For generalized itch, Zirwas said it is “reasonable” to give patients a 3-week steroid taper to show improvement. “If they do, find the minimum dose to relieve itch and use it chronically,” he said. A prednisone equivalent of 10mg should be prescribed every other day or less, he noted.

Although he has both male and female patients who have responded to this dosing regimen for prednisone without major side effects, it is not the right choice for every patient. “If prednisone works but the necessary dose is too high, something like methotrexate is worth a trial.” The starting point could be 5 to 10mg weekly which, said Zirwas, “increases the activity of regulatory T-cells so it isn’t suppressing the immune system, it’s balancing it.”

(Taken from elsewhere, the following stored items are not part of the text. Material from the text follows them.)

(** C9: when the search found a candidate and the detail fetch returned a
    feed detail whose ["id"] is missing (or otherwise falsy), processing the
    title writes no row: no upsert is logged, no episode request is sent and
    the table is left as it was.  The loop body ends normally when the id,
    the title and the episode count of the detail can be printed, and
    raises at the print that announces the insert when one of them
    cannot. *)
Theorem no_row_without_detail_id
    (title candidate : value) (d : list (string * value)) (s : state) :
  res (search_podcast_combined title s) = Ok candidate ->
  truthy candidate = true ->
  res (get_full_details candidate (final (search_podcast_combined title s)))
    = Ok (VDict d) ->
  truthy (VDict d) = true ->
  truthy (get_or_none d "id") = false ->
  res (process_title title s) =
    (if forallb prints [get_or_none d "id"; get_or_none d "title";
                        get_or_none d "episodeCount"]
     then Ok tt else Raise UnicodeEncodeError) /\
  (forall r, ~ In (Upsert r) (log (process_title title s))) /\
  (forall arg, ~ In (Request EpisodesByFeedId arg) (log (process_title title s))) /\
  table (final (process_title title s)) = table s.
Proof.
  intros Hc Htc Hd Htd Hid.
  pose proof (process_title_cases title s) as Hcases. cbv zeta in Hcases.
  rewrite Hc, Htc, Hd, Htd in Hcases.
  destruct (combined_result title s _ Hc) as [-> | (_ & c & -> & _)];
    [discriminate Htc|].
  rewrite process_details_dict in Hcases. cbv zeta in Hcases.
  rewrite Hid in Hcases. cbn [res log final] in Hcases.
  assert (Hann : insert_announced d (VNone, VNone) =
            if forallb prints [get_or_none d "id"; get_or_none d "title";
                               get_or_none d "episodeCount"]
            then Ok tt else Raise UnicodeEncodeError).
  { unfold insert_announced, py_print. cbn [forallb fst snd prints].
    rewrite !andb_true_r. reflexivity. }
  rewrite <- Hann.
  destruct (combined_quiet title s) as [Hq1 Ht1].
  destruct (get_full_details_quiet (VDict c) (final (search_podcast_combined title s)))
    as [Hq2 Ht2].
  rewrite Forall_forall in Hq1, Hq2.
  assert (Hquiet : forall ev,
            In ev (log (search_podcast_combined title s) ++
                   log (get_full_details (VDict c)
                          (final (search_podcast_combined title s)))) ->
            (forall r, ev <> Upsert r) /\
            (forall arg, ev <> Request EpisodesByFeedId arg)).
  { intros ev Hin. rewrite in_app_iff in Hin. destruct Hin as [Hin | Hin].
    - destruct (Hq1 _ Hin) as [arg [-> | ->]]; split; intros; discriminate.
    - destruct (Hq2 _ Hin) as [arg [-> | ->]]; split; intros; discriminate. }
  destruct (insert_announced d (VNone, VNone)) as [[]|e];
    destruct Hcases as (Hres & Hlog & Hfin);
    (split; [exact Hres|]); rewrite Hlog, Hfin, Ht2, Ht1;
    (split; [|split; [|reflexivity]]).
  - intros r Hin. cbn [app] in Hin. rewrite app_assoc, in_app_iff in Hin.
    destruct Hin as [Hin | [H | []]]; [|discriminate H].
    exact (proj1 (Hquiet _ Hin) r eq_refl).
  - intros arg Hin. cbn [app] in Hin. rewrite app_assoc, in_app_iff in Hin.
    destruct Hin as [Hin | [H | []]]; [|discriminate H].
    exact (proj2 (Hquiet _ Hin) arg eq_refl).
  - intros r Hin. rewrite app_nil_r in Hin. exact (proj1 (Hquiet _ Hin) r eq_refl).
  - intros arg Hin. rewrite app_nil_r in Hin. exact (proj2 (Hquiet _ Hin) arg eq_refl).
Qed.

(** C10, as amended: a row that processing a title stores was assembled from the
    candidate [c] the search returned and the feed detail [d] fetched for
    it; its feed URL and its original URL are the detail's when the detail
    has one and the candidate's ["url"] and ["originalUrl"] otherwise; its
    average duration and latest episode title are the episode statistics
    fetched for the detail's id; every other column is read from the detail
    alone. *)
Theorem stored_row_sources (title : value) (s : state) (r : Podcasts.row) :
  In (Upsert r) (log (process_title title s)) ->
  exists c d key info,
    res (search_podcast_combined title s) = Ok (VDict c) /\
    res (get_full_details (VDict c) (final (search_podcast_combined title s)))
      = Ok (VDict d) /\
    rowid (get_or_none d "id") = Some key /\
    res (get_latest_episode_info (get_or_none d "id")
           (final (get_full_details (VDict c)
                     (final (search_podcast_combined title s))))) = Ok info /\
    Podcasts.feed_url r = either (get_or_none d "url") (get_or_none c "url") /\
    Podcasts.original_url r =
      either (get_or_none d "originalUrl") (get_or_none c "originalUrl") /\
    Podcasts.avg_duration_last_10 r = fst info /\
    Podcasts.latest_episode_title r = snd info /\
    Podcasts.podcast_id r = key /\
    Podcasts.title r = get_or_none d "title" /\
    Podcasts.description r = get_or_none d "description" /\
    Podcasts.image_url r = either (get_or_none d "image") (get_or_none d "artwork") /\
    Podcasts.episode_count r = get_or_none d "episodeCount" /\
    Podcasts.last_update_time r = get_or_none d "lastUpdateTime" /\
    Podcasts.categories r = categories_to_json (get_or_none d "categories") /\
    Podcasts.podcast_guid r = get_or_none d "podcastGuid".
Proof.
  clear start_fault. intros Hin.
  pose proof (process_title_cases title s) as Hcases. cbv zeta in Hcases.
  destruct (combined_quiet title s) as [Hq1 _]. rewrite Forall_forall in Hq1.
  assert (Hno1 : ~ In (Upsert r) (log (search_podcast_combined title s))).
  { intros H. destruct (Hq1 _ H) as [arg [E | E]]; discriminate E. }
  destruct (res (search_podcast_combined title s)) as [candidate|e0] eqn:Hc.
  2:{ destruct Hcases as (_ & Hlog & _). rewrite Hlog in Hin. contradiction. }
  destruct (combined_result _ _ _ Hc) as [-> | (Htc & c & -> & _)].
  { simpl in Hcases. destruct Hcases as (_ & Hlog & _).
    rewrite Hlog, in_app_iff in Hin.
    destruct Hin as [Hin | [H | []]]; [contradiction | discriminate H]. }
  rewrite Htc in Hcases.
  destruct (get_full_details_quiet (VDict c) (final (search_podcast_combined title s)))
    as [Hq2 _]. rewrite Forall_forall in Hq2.
  assert (Hno2 : ~ In (Upsert r)
            (log (get_full_details (VDict c) (final (search_podcast_combined title s))))).
  { intros H. destruct (Hq2 _ H) as [arg [E | E]]; discriminate E. }
  destruct (res (get_full_details (VDict c) (final (search_podcast_combined title s))))
    as [full_details|e] eqn:Hd.
  2:{ destruct Hcases as (_ & Hlog & _). rewrite Hlog, in_app_iff in Hin. tauto. }
  destruct (truthy full_details) eqn:Htd.
  2:{ destruct Hcases as (_ & Hlog & _). rewrite Hlog, !in_app_iff in Hin.
      destruct Hin as [Hin | [Hin | [H | []]]]; [tauto | tauto | discriminate H]. }
  assert (Hin3 : In (Upsert r)
            (log (process_details (VDict c) full_details
                    (final (get_full_details (VDict c)
                              (final (search_podcast_combined title s))))))).
  { destruct (res (process_details (VDict c) full_details _)) as [[]|e];
      destruct Hcases as (_ & Hlog & _); rewrite Hlog, !in_app_iff in Hin.
    - destruct Hin as [Hin | [Hin | [Hin | [H | []]]]];
        [tauto | tauto | exact Hin | discriminate H].
    - destruct Hin as [Hin | [Hin | Hin]]; [tauto | tauto | exact Hin]. }
  destruct full_details as [| | | | | |d].
  1-6: exfalso;
    match type of Hin3 with
    | In _ (log (process_details ?c0 ?v ?st)) =>
        destruct (process_details_not_a_dict c0 v st) as (Hl & _);
          [intros; discriminate | rewrite Hl in Hin3; exact Hin3]
    end.
  apply upsert_in_process_details in Hin3
    as (key & info & _ & Hkey & Hinfo & _ & ->).
  exists c, d, key, info. repeat split; auto.
Qed.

Dexamethasone is another option. “I’ve found that 0.75 or 0.5mg can be used 10 days on and 4 days off. The .75 mg dose equals the efficacy of 25 mg of prednisone with the side effects of 5 mg,” Zirwas said.

Based on his experience, he offered these suggestions when therapeutics can play a role in addressing widespread itch with little or no rash:

  • Mirtazapine
  • Butorphanol nasal spray
  • Gabapentin
  • Pregabalin
  • SSRIs
  • Naltrexone

Treatments he recommended to help address the sleep-related effects of itch include:

  • Mirtazapine 7.5 – 15 mg qhs
  • Gabapentin 100 – 1200 mg qhs
  • Trazodone 25 – 50 mg qhs

“Doxepin and hydroxyzine are effective sleep aids but they don’t help much with itch unless it is histaminergic. They have the most side effects of anything you can prescribe to help people sleep,” he added. “The 3 alternatives listed above work for sleep and itch and are better tolerated.”


Zirwas is a speaker for Genentech, Novartis, Sanofi, and Regeneron Pharmaceuticals. He is a consultant for Sanofi/Regeneron Pharmaceuticals, FitBit, L’Oreal, LEO Pharma, Pfizer, Eli Lilly and Company, Arcutis Biotherapeutics, Ortho Dermatologics, Sol-Gel, Bausch Health, and EPI Health. He is an investigator for Sanofi/Regeneron Pharmaceuticals, LEO Pharma, Janssen Pharmaceuticals, Incyte, Vyne Therapeutics, UCB, Pfizer, Eli Lilly and Company, Asana Biosciences, Avillion, AbbVie, Edesa Biotech, Galderma, Dermavant, Arcutis Biotherapeutics, EPI Health, and Concert Pharmaceuticals. He is part owner of AsepticMD.


1. Zirwas MJ. Scratching the itch. Presented at: New Wave Dermatology Conference. April 28-May 1, 2022. Coral Gables, Fl.